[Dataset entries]
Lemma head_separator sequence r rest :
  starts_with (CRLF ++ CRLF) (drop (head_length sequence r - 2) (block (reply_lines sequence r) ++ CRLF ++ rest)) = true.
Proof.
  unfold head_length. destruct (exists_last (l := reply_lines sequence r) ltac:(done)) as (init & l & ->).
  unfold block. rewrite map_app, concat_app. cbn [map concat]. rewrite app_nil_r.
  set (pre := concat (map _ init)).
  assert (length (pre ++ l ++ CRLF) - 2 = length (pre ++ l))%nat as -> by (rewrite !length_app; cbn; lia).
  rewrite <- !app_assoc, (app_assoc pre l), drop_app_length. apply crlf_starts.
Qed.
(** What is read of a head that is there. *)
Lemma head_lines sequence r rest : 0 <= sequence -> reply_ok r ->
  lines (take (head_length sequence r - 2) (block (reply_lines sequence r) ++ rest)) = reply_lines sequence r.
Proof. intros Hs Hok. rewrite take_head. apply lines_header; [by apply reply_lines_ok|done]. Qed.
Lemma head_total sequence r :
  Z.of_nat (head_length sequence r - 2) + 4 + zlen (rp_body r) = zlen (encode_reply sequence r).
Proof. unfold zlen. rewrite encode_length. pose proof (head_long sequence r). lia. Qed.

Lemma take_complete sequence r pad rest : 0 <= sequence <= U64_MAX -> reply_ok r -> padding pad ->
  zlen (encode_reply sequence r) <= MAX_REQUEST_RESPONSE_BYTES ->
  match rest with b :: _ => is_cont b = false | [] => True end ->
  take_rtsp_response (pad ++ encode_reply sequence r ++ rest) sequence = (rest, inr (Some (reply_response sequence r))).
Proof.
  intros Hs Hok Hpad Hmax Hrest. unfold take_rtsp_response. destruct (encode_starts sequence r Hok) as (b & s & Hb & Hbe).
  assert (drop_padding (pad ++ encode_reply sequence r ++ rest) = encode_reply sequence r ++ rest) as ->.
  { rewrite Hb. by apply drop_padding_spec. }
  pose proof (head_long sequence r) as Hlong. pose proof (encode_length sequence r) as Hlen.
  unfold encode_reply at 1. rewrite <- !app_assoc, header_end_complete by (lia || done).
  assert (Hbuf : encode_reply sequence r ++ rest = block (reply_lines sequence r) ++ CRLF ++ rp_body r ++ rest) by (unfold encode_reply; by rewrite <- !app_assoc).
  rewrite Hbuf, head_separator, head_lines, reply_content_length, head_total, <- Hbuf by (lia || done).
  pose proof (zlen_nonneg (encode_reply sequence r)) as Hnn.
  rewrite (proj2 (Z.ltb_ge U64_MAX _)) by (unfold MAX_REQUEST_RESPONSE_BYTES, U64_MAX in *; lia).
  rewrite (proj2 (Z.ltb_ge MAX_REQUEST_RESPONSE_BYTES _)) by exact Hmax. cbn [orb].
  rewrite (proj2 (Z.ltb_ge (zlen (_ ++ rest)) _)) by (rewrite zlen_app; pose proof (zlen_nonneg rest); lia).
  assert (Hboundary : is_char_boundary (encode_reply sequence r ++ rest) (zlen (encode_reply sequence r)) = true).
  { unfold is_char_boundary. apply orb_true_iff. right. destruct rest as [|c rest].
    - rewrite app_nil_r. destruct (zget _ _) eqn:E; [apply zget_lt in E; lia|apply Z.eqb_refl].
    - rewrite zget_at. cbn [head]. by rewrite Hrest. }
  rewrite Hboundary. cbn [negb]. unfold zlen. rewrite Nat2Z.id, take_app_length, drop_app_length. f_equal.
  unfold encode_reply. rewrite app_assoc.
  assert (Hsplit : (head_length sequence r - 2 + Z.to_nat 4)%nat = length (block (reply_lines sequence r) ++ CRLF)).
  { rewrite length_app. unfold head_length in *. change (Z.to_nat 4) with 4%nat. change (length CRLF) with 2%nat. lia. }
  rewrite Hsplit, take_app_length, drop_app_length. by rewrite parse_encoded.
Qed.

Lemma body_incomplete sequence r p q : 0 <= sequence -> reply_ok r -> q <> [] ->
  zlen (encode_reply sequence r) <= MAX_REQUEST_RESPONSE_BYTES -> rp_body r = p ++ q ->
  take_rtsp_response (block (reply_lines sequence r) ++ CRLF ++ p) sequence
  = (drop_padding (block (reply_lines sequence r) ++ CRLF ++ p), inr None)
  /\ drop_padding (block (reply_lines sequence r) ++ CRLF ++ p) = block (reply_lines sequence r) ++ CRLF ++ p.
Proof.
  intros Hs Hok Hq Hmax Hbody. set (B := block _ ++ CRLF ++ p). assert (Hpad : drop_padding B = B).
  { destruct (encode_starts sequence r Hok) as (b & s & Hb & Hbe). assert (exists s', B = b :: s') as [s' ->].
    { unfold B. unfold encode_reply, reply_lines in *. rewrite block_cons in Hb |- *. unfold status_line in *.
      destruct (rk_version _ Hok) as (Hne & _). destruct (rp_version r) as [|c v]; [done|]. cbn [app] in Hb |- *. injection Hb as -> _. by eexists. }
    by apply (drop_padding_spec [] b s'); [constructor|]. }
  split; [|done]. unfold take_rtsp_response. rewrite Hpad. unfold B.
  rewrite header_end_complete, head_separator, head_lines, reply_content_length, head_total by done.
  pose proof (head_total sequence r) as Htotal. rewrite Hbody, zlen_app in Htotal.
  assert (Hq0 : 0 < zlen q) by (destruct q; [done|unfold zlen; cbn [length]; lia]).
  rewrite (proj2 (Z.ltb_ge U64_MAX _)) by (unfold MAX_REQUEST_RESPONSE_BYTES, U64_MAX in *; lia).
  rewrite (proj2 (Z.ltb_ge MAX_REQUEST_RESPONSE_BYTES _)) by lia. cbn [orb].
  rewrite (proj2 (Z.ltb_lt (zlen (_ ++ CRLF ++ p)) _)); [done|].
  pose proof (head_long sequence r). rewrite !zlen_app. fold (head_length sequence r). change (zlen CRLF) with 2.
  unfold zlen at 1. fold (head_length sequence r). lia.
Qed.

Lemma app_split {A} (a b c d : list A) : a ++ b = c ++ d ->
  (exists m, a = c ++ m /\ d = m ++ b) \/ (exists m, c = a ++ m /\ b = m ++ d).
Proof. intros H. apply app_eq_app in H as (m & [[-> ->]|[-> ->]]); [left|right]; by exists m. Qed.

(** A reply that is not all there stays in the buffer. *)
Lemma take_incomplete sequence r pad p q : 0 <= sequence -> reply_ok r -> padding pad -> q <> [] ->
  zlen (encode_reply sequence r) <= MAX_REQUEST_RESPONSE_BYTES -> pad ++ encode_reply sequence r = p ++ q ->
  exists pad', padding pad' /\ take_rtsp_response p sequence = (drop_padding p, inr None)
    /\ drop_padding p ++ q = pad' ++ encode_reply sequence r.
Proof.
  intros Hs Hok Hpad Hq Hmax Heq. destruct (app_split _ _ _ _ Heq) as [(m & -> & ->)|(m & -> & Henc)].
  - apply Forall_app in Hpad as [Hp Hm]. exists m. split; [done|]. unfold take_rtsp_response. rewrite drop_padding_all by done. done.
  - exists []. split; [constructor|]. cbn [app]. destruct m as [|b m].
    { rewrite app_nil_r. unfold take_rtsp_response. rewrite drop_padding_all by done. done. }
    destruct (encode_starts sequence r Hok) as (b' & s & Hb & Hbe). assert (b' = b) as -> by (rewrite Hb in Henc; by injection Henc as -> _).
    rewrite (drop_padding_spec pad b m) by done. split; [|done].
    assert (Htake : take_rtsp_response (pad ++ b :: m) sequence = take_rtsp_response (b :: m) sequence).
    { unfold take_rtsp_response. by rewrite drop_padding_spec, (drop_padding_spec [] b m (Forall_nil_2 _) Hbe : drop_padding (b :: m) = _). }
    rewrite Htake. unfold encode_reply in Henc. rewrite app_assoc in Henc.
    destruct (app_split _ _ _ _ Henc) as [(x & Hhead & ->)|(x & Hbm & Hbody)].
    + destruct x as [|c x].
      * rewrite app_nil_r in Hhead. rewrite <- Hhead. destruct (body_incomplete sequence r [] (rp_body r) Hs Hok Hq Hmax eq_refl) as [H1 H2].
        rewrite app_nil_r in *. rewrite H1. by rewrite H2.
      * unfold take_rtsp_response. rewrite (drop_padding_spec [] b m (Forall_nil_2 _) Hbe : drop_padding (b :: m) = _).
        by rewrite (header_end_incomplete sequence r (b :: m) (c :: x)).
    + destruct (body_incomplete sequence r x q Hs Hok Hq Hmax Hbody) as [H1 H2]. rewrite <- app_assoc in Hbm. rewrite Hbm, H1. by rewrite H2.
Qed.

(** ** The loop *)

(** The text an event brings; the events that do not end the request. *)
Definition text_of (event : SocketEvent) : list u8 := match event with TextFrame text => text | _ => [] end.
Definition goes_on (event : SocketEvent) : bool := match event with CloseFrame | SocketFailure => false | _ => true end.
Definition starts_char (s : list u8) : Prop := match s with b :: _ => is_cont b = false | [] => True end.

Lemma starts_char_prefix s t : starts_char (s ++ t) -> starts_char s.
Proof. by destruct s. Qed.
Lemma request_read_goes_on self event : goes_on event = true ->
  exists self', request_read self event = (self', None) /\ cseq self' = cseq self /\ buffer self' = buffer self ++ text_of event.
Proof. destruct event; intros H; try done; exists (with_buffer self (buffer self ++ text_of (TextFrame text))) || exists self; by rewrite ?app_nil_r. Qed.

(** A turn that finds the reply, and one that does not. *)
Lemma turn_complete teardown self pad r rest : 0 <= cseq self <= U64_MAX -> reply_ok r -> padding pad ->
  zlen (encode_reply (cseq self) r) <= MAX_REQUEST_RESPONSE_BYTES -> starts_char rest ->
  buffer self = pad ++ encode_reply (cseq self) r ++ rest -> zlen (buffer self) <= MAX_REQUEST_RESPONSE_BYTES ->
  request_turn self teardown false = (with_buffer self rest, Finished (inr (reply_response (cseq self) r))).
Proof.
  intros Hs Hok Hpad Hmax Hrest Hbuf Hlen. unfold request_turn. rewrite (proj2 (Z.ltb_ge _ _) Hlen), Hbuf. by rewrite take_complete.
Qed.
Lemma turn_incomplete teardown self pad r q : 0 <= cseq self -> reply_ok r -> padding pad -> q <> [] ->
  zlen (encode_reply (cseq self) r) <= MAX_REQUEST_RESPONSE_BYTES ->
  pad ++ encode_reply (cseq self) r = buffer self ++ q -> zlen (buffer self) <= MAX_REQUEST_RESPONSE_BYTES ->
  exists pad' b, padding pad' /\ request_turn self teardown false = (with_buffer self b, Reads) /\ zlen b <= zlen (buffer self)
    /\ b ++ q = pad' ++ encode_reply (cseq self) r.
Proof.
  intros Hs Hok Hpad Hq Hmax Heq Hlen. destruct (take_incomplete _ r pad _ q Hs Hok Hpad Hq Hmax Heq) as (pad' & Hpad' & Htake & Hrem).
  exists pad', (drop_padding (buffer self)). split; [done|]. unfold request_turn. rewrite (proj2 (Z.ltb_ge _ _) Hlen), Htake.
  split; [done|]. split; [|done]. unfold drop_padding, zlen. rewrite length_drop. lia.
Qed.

| YOUR OBJECTIVE |
For this task, write out exactly the lines of the entries above, starting at the line with "rewrite <- !app_assoc, (app_assoc" and ending at the line with "match rest with", both included, and no others.

| TASK OUTPUT |
  rewrite <- !app_assoc, (app_assoc pre l), drop_app_length. apply crlf_starts.
Qed.
(** What is read of a head that is there. *)
Lemma head_lines sequence r rest : 0 <= sequence -> reply_ok r ->
  lines (take (head_length sequence r - 2) (block (reply_lines sequence r) ++ rest)) = reply_lines sequence r.
Proof. intros Hs Hok. rewrite take_head. apply lines_header; [by apply reply_lines_ok|done]. Qed.
Lemma head_total sequence r :
  Z.of_nat (head_length sequence r - 2) + 4 + zlen (rp_body r) = zlen (encode_reply sequence r).
Proof. unfold zlen. rewrite encode_length. pose proof (head_long sequence r). lia. Qed.

Lemma take_complete sequence r pad rest : 0 <= sequence <= U64_MAX -> reply_ok r -> padding pad ->
  zlen (encode_reply sequence r) <= MAX_REQUEST_RESPONSE_BYTES ->
  match rest with b :: _ => is_cont b = false | [] => True end ->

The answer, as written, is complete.